May 13, 2019

O MBLO não suporta Marielle


Conrado Hubner Mendes Foto: Davilym Dourado / Divulgação

Conrado Hübner Mendes

O MBLO (Movimento Brasil Livre do Outro) é o movimento social mais antigo da história do país. Depois de completar cinco séculos de existência, tendo sobrevivido a adversários como a abolição, a democracia e as liberdades civis, tomou anabolizante e voltou a latir de raiva e medo. Seu maior militante do século XXI ganhou a Presidência da República. “Aconteceu”, diz ele. O grosso dessa militância está nas ruas, no trabalho, até dentro de casa. Constrói muros reais e metafóricos no espaço público, invade terra indígena, bota fogo em barraco para liberar o empreendimento, protege-se com arma de fogo e carro blindado.
Esse movimento social nunca foi de muitas luzes. Um ano atrás, cometeu mais um de seus erros históricos e metralhou Marielle Franco e Anderson Gomes. Sua ala criminal-miliciana resolveu fazer o serviço sujo e assim transformou a vereadora carioca no mais meteórico símbolo nacional e global de dignidade política. O passo seguinte foi difamá-la, tal como fez a desembargadora carioca que afirmou ser Marielle “engajada com bandidos”, ou equiparar o atentado a um crime comum numa cidade violenta em que todos podem morrer. Jair Bolsonaro, pré-candidato, achou melhor não se manifestar, porque sua opinião “seria polêmica demais”. Em comício, dois candidatos a deputado quebravam a placa de homenagem a Marielle na companhia do candidato Wilson Witzel, enquanto um gritava “Nós vamos varrer esses vagabundos”. Na semana passada, um grupo de deputados tentou inviabilizar uma homenagem a Marielle no Congresso por meio de uma caixa de som que tocava em alto volume latidos de cachorro.
No Índice de Repugnância Bolsonara (IRB), que permite dar expressão quantitativa ao código de ética da nova era, essas reações estão na dianteira. Esse código, só para lembrar, não é para os fracos: recomenda isentar mulher feia de estupro, tratar suspeito com tortura e filho afeminado com porrada. São as conhecidas palavras do líder, em sua militância contra a “geração de maricas”

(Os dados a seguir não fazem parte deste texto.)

Definition set_groups_ (v : _) (s : BlockStream) : BlockStream :=
  {| bitcount_ := bitcount_ s; prevbitcount_ := prevbitcount_ s;
     left_to_read_ := left_to_read_ s; input_register_ := input_register_ s;
     prevsync_ := prevsync_ s; expected_offset_ := expected_offset_ s;
     received_offset_ := received_offset_ s; pi_ := pi_ s;
     is_in_sync_ := is_in_sync_ s; block_error_sum_ := block_error_sum_ s;
     options_ := options_ s; input_type_ := input_type_ s;
     is_eof_ := is_eof_ s; bler_average_ := bler_average_ s;
     current_group_ := current_group_ s; groups_ := v |}.

(** [BlockStream::BlockStream] *)
Definition BlockStream_new (options : Options) : BlockStream :=
  {| bitcount_ := 0; prevbitcount_ := 0; left_to_read_ := 1;
     input_register_ := 0; prevsync_ := A; expected_offset_ := A;
     received_offset_ := invalid; pi_ := 0x0000; is_in_sync_ := false;
     block_error_sum_ := RunningSum.new 50;
     options_ := options; input_type_ := input_type options;
     is_eof_ := false; bler_average_ := RunningSum.new 12;
     current_group_ := Group_new; groups_ := [] |}.

(** [BlockStream::Uncorrectable]; the [&&] calls [sum] only when the
    decoder is in sync. *)
Definition Uncorrectable (s : BlockStream) : option BlockStream :=
  if is_in_sync_ s then
    errors ← RunningSum.sum (block_error_sum_ s);
    if 45 <? errors then
      let s := set_is_in_sync_ false s in
      let s := set_block_error_sum_ (RunningSum.clear (block_error_sum_ s)) s in
      Some (set_pi_ 0x0000 s)
    else Some s
  else Some s.

(** The condition of the inner [if] of [AcquireSync], evaluated left to
    right with the short circuit of [&&]; [%] and [/] on [int] truncate
    towards zero. *)
Definition AcquireSync_cond (s : BlockStream) : option bool :=
  let dist := bitcount_ s - prevbitcount_ s in
  if negb (Z.rem dist 26 =? 0) then Some false
  else if negb (dist <=? 156) then Some false
  else
    n_prev ← BlockNumberForOffset (prevsync_ s);
    n_recv ← BlockNumberForOffset (received_offset_ s);
    Some (Z.rem (eBlockNumber_to_Z n_prev + Z.quot dist 26) 4
            =? eBlockNumber_to_Z n_recv).

(** [BlockStream::AcquireSync]: the new state and the returned flag. *)
Definition AcquireSync (s : BlockStream) : option (BlockStream * bool) :=
  if is_in_sync_ s then Some (s, true)
  else if decide (received_offset_ s <> invalid) then
    lock ← AcquireSync_cond s;
    let s :=
      if lock : bool then
        let s := set_is_in_sync_ true s in
        let s := set_expected_offset_ (received_offset_ s) s in
        set_current_group_ Group_new s
      else
        let s := set_prevbitcount_ (bitcount_ s) s in
        set_prevsync_ (received_offset_ s) s in
    Some (s, is_in_sync_ s)
  else Some (s, is_in_sync_ s).

(** The first statements of [PushBit]: shift the bit in and count it. *)
Definition PushBit_shift (s : BlockStream) (bit : bool) : BlockStream :=
  let s := set_input_register_
             (to_u32 (Z.shiftl (input_register_ s) 1 + Z.b2z bit)) s in
  let s := set_left_to_read_ (left_to_read_ s - 1) s in
  set_bitcount_ (bitcount_ s + 1) s.

(** [uint32_t block = (input_register_ >> 1) & kBitmask26] *)
Definition PushBit_block (s : BlockStream) : Z :=
  Z.land (Z.shiftr (input_register_ s) 1) kBitmask26.

(** The block is classified and the result stored in [received_offset_]. *)
Definition PushBit_classify (s : BlockStream) : BlockStream :=
  set_received_offset_
    (OffsetForSyndrome (to_u16 (CalculateSyndrome (PushBit_block s)))) s.

(** The correction attempt, taken when [block_had_errors]: the message and
    the state after it. *)
Definition PushBit_correct (s : BlockStream) (block message : Z)
    : option (Z * BlockStream) :=
  let corrected_block := CorrectBurstErrors block (expected_offset_ s) in
  let '(message, s) :=
    if decide (corrected_block <> block)
    then (to_u16 (Z.shiftr corrected_block 10),
          set_received_offset_ (expected_offset_ s) s)
    else (message, s) in
  s ← (if decide (received_offset_ s <> expected_offset_ s)
       then Uncorrectable s else Some s);
  Some (message, s).

(** The store of the message word into the current group. *)
Definition PushBit_store (s : BlockStream) (message : Z)
    (block_had_errors : bool) : option BlockStream :=
  if decide (received_offset_ s = expected_offset_ s) then
    g ← (if decide (expected_offset_ s = Cprime)
         then Some (Group_set_c_prime (current_group_ s) message
                      block_had_errors)
         else
           n ← BlockNumberForOffset (expected_offset_ s);
           Some (Group_set (current_group_ s) n message block_had_errors));
    let s := set_current_group_ g s in
    Some (if Group_has_pi (current_group_ s)
          then set_pi_ (Group_pi (current_group_ s)) s else s)
  else Some s.

(** The block is decoded against [expected_offset_]: everything between
    the call of [AcquireSync] and the advance of [expected_offset_]. *)
Definition PushBit_decode (s : BlockStream) (block : Z) : option BlockStream :=
  let s :=
    if decide (expected_offset_ s = C /\ received_offset_ s = Cprime)
    then set_expected_offset_ Cprime s else s in
  let block_had_errors :=
    bool_decide (received_offset_ s <> expected_offset_ s) in
  w ← RunningSum.push (block_error_sum_ s) (Z.b2z block_had_errors);
  let s := set_block_error_sum_ w s in
  let message := to_u16 (Z.shiftr block 10) in
  '(message, s) ←
    (if block_had_errors then PushBit_correct s block message
     else Some (message, s));
  PushBit_store s message block_had_errors.

(** The end of the synchronised branch: the offset advances, a complete
    group is queued, and the next unit is a whole block. *)
Definition PushBit_advance (s : BlockStream) : BlockStream :=
  let s := set_expected_offset_ (NextOffsetFor (expected_offset_ s)) s in
  let s :=
    if decide (expected_offset_ s = A) then
      let s := set_groups_ (groups_ s ++ [current_group_ s]) s in
      set_current_group_ Group_new s
    else s in
  set_left_to_read_ 26 s.

(** [BlockStream::PushBit] *)
Definition PushBit (s : BlockStream) (bit : bool) : option BlockStream :=
  let s := PushBit_shift s bit in
  if 0 <? left_to_read_ s then Some s
  else
    let block := PushBit_block s in
    let s := PushBit_classify s in
    '(s, synced) ← AcquireSync s;
    if synced : bool then
      s ← PushBit_decode s block;
      Some (PushBit_advance s)
    else Some (set_left_to_read_ 1 s).

(** [BlockStream::PopGroups]: the returned vector and the new state. *)
Definition PopGroups (s : BlockStream) : list Group * BlockStream :=
  let result := groups_ s in
  (result, set_groups_ [] s).

(** A sequence of calls of [PushBit], first bit first. *)
Fixpoint PushBits (s : BlockStream) (bits : list bool) : option BlockStream :=
  match bits with
  | [] => Some s
  | bit :: bits' => s' ← PushBit s bit; PushBits s' bits'
  end.

End BlockStream.

(** * The vocabulary of the statements *)

(** ** Blocks and bit streams *)

(** The low [n] bits of a value, most significant first. *)
Fixpoint bits_msb (n : nat) (v : Z) : list bool :=
  match n with
  | O => []
  | S n' => Z.testbit v (Z.of_nat n') :: bits_msb n' v
  end.

(** The 26 bits of a block, most significant first. *)
Definition block_bits (block : Z) : list bool := bits_msb 26 block.

(** The accumulator after one more bit. *)
Definition shift_register (r : Z) (bit : bool) : Z :=
  to_u32 (Z.shiftl r 1 + Z.b2z bit).

(** The candidate blocks a scanning decoder examines while bits are pushed,
    one per bit: the low 26 bits of the accumulator before each bit. *)
Fixpoint scan_windows (r : Z) (bits : list bool) : list Z :=
  match bits with
  | [] => []
  | bit :: bits' =>
      Z.land r kBitmask26 :: scan_windows (shift_register r bit) bits'
  end.

(** The zero-error syndrome of each offset, as listed in [offset_syndromes]. *)
Definition syndrome_of (o : Offset) : Z :=
  match o with
  | A => 0x3D8 | B => 0x3D4 | C => 0x25C | Cprime => 0x3CC | D => 0x258
  | invalid => 0
  end.

(** The inverse of the parity matrix restricted to the ten check positions:
    it maps the syndrome of a bare message word back to the check bits that
    complete the word to a code word. *)
Definition check_bits_matrix : list Z :=
  [119; 743; 943; 779; 857; 880; 440; 220; 110; 55].

(** The check bits of a message word. *)
Definition check_bits (m : Z) : Z :=
  MatrixMultiply (CalculateSyndrome (Z.shiftl m 10)) check_bits_matrix.

(** An error-free block: the message word, its check bits, and the offset
    word added. *)
Definition encode_block (m : Z) (offset_word : Z) : Z :=
  Z.lxor (Z.lxor (Z.shiftl m 10) (check_bits m)) offset_word.

(** ** Error vectors and table keys *)

(** An error vector with one bit set within the 26 bits of a block. *)
Definition single_bit_error (e : Z) : Prop :=
  exists i : nat, (i < 26)%nat /\ e = Z.shiftl 1 (Z.of_nat i).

No curto período como vereadora, Marielle apresentou 16 projetos de lei, dos quais sete foram aprovados (cinco depois de sua morte). Entre os temas, a regulação do trabalho de mototaxistas, a fiscalização de contratos da prefeitura, a criação de creches noturnas, o combate à violência contra a mulher. Denunciou esquemas de corrupção na cidade, esteve ao lado de familiares de policiais mortos em serviço e exigiu que os crimes fossem investigados. Propostas radicais não por serem de esquerda ou de direita, mas talvez por incomodarem um estado dominado pelo crime organizado. As hipóteses que explicam o atentado permanecem implausíveis e a continuidade da investigação, depois das primeiras prisões, é um desafio institucional.
Homenagens públicas espalham-se pelo mundo. Marielle virou nome de rua na Alemanha, estação de metrô em Buenos Aires e está próxima de virar nome de rua em Florença e de praça em Paris. Foi tema de congresso e de curso da filósofa Angela Davis em Princeton. A Universidade Johns Hopkins criou a “Marielle Franco Fund” para conceder bolsas de estudo. No Brasil, inspirou geração de mulheres a disputar eleições, foi mote de samba-enredo da escola campeã do Carnaval carioca e é celebrada nos muros e manifestações pelo país.
“A placa com seu nome tornou-se símbolo de um compromisso fundamental de decência política”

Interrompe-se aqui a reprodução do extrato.